DIRECTIONS FOR THIS TASK » Please print the entries below exactly, from the line with "(** ** ciface::ExpressionParser: tokens" through the line with "(** Modelled from the spec: the token", including both of those lines and leaving out all others.

MATERIALS PROVIDED »
(** * Control-expression editor dialog (DolphinQt/Config/Mapping/IOWindow.cpp)

    A shallow embedding of the expression editor dialog: the syntax
    highlighter, the status line driven by the compile outcome, the output
    test timer, the range spin box and the input-detection loop, together
    with the expression language (lexer, parser, evaluator), the control
    reference and the input detector the dialog calls into. *)

From Stdlib Require Import ZArith List String Ascii Bool Lia Floats.
From Stdlib Require Import Sorting.Sorted Sorting.Permutation.
From stdpp Require Import gmap strings.
Import ListNotations.

#[local] Set Warnings "-register-all".

Local Open Scope Z_scope.
Local Open Scope list_scope.

(** [ControlState] is a C++ [double]. *)
Definition ControlState := float.

(* ===================================================================== *)
(** ** ciface::ExpressionParser: tokens and parse results                 *)
(* ===================================================================== *)

Module ExpressionParser.

(** Modelled from the spec: the token kinds of
    InputCommon/ControlReference/ExpressionParser.h, which is missing. The
    names used by
    [ControlExpressionSyntaxHighlighter::Highlight] are kept; the operator
    kinds are those of the operator set of the lexer. *)
Inductive TokenType :=
| TOK_INVALID | TOK_END_OF_STRING
| TOK_LPAREN | TOK_RPAREN | TOK_COMMA | TOK_QUESTION | TOK_COLON
| TOK_LITERAL | TOK_CONTROL | TOK_BAREWORD | TOK_VARIABLE | TOK_COMMENT
| TOK_NOT
| TOK_MUL | TOK_DIV | TOK_MOD | TOK_ADD | TOK_SUB
| TOK_GTHAN | TOK_LTHAN | TOK_AND | TOK_XOR | TOK_OR.

Definition TokenType_eqb (a b : TokenType) : bool :=
  match a, b with
  | TOK_INVALID, TOK_INVALID | TOK_END_OF_STRING, TOK_END_OF_STRING
  | TOK_LPAREN, TOK_LPAREN | TOK_RPAREN, TOK_RPAREN | TOK_COMMA, TOK_COMMA
  | TOK_QUESTION, TOK_QUESTION | TOK_COLON, TOK_COLON
  | TOK_LITERAL, TOK_LITERAL | TOK_CONTROL, TOK_CONTROL
  | TOK_BAREWORD, TOK_BAREWORD | TOK_VARIABLE, TOK_VARIABLE
  | TOK_COMMENT, TOK_COMMENT | TOK_NOT, TOK_NOT
  | TOK_MUL, TOK_MUL | TOK_DIV, TOK_DIV | TOK_MOD, TOK_MOD
  | TOK_ADD, TOK_ADD | TOK_SUB, TOK_SUB
  | TOK_GTHAN, TOK_GTHAN | TOK_LTHAN, TOK_LTHAN
  | TOK_AND, TOK_AND | TOK_XOR, TOK_XOR | TOK_OR, TOK_OR => true
  | _, _ => false
  end.

(** The payload of a token: the number of a literal, the text of a name. *)
Inductive TokenValue :=
| NoValue
| Number (x : ControlState)
| Text (s : string).

Record Token := mkToken {
  type : TokenType;
  string_position : Z;
  string_length : Z;
  value : TokenValue
}.

Definition set_type (t : TokenType) (tok : Token) : Token :=
  {| type := t;
     string_position := string_position tok;
     string_length := string_length tok;
     value := value tok |}.

(** Modelled from the spec: [Token::IsBinaryOperator], declared in the
    missing header; the binary operators are [* / % + - > < & ^ |]. *)
Definition IsBinaryOperator (tok : Token) : bool :=
  match type tok with
  | TOK_MUL | TOK_DIV | TOK_MOD | TOK_ADD | TOK_SUB
  | TOK_GTHAN | TOK_LTHAN | TOK_AND | TOK_XOR | TOK_OR => true
  | _ => false
  end.

(** Modelled from the spec: the parse status has four values. *)
Inductive ParseStatus :=
| Successful | EmptyExpression | SyntaxError | TokenizeError.

Definition ParseStatus_eqb (a b : ParseStatus) : bool :=
  match a, b with
  | Successful, Successful | EmptyExpression, EmptyExpression
  | SyntaxError, SyntaxError | TokenizeError, TokenizeError => true
  | _, _ => false
  end.

(** Modelled from the spec: the operators and the node kinds of the
    expression tree (section 3 of the specification). A function call
    node carries the text position of its name, which identifies the
    node instance its state belongs to. *)
Inductive UnaryOperator := OpNot | OpNeg.

Inductive BinaryOperator :=
| OpMul | OpDiv | OpMod | OpAdd | OpSub
| OpGthan | OpLthan | OpAnd | OpXor | OpOr.

Inductive Expression :=
| Literal (x : ControlState)
| ControlRef (name : string)
| VariableRef (name : string)
| UnaryOp (op : UnaryOperator) (operand : Expression)
| BinaryOp (op : BinaryOperator) (lhs rhs : Expression)
| Conditional (cond then_branch else_branch : Expression)
| FunctionCall (node : Z) (name : string) (args : list Expression)
| CommaSequence (first second : Expression).
Arguments Literal x%_float.

(** The result of [ParseTokens]: a status, the token at which parsing
    stopped ([std::optional<Token>], read by [Highlight] whenever the
    status is not [Successful]), the tree and the error text. *)
Record ParseResult := mkParseResult {
  status : ParseStatus;
  token : option Token;
  expr : option Expression;
  description : option string
}.

End ExpressionParser.
Import ExpressionParser.

(* ===================================================================== *)
(** ** Lexer                                                              *)
(* ===================================================================== *)

Module Lexer.

(** Modelled from the spec: the lexer of InputCommon's ExpressionParser,
    which is missing; this is the lexer of the specification's section
    4.1. It scans left to right, longest match first, skips white
    space, and on an unrecognized character stops with [TokenizeError],
    returning the tokens found so far followed by a [TOK_INVALID] token
    on that character. A successful scan ends with a [TOK_END_OF_STRING]
    token. Where the specification names a category without its
    delimiters, the choice is stated at the definition. *)

Definition is_digit (c : ascii) : bool :=
  let n := N_of_ascii c in ((48 <=? n) && (n <=? 57))%N.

RESPONSE »
(** ** ciface::ExpressionParser: tokens and parse results                 *)
(* ===================================================================== *)

Module ExpressionParser.

(** Modelled from the spec: the token kinds of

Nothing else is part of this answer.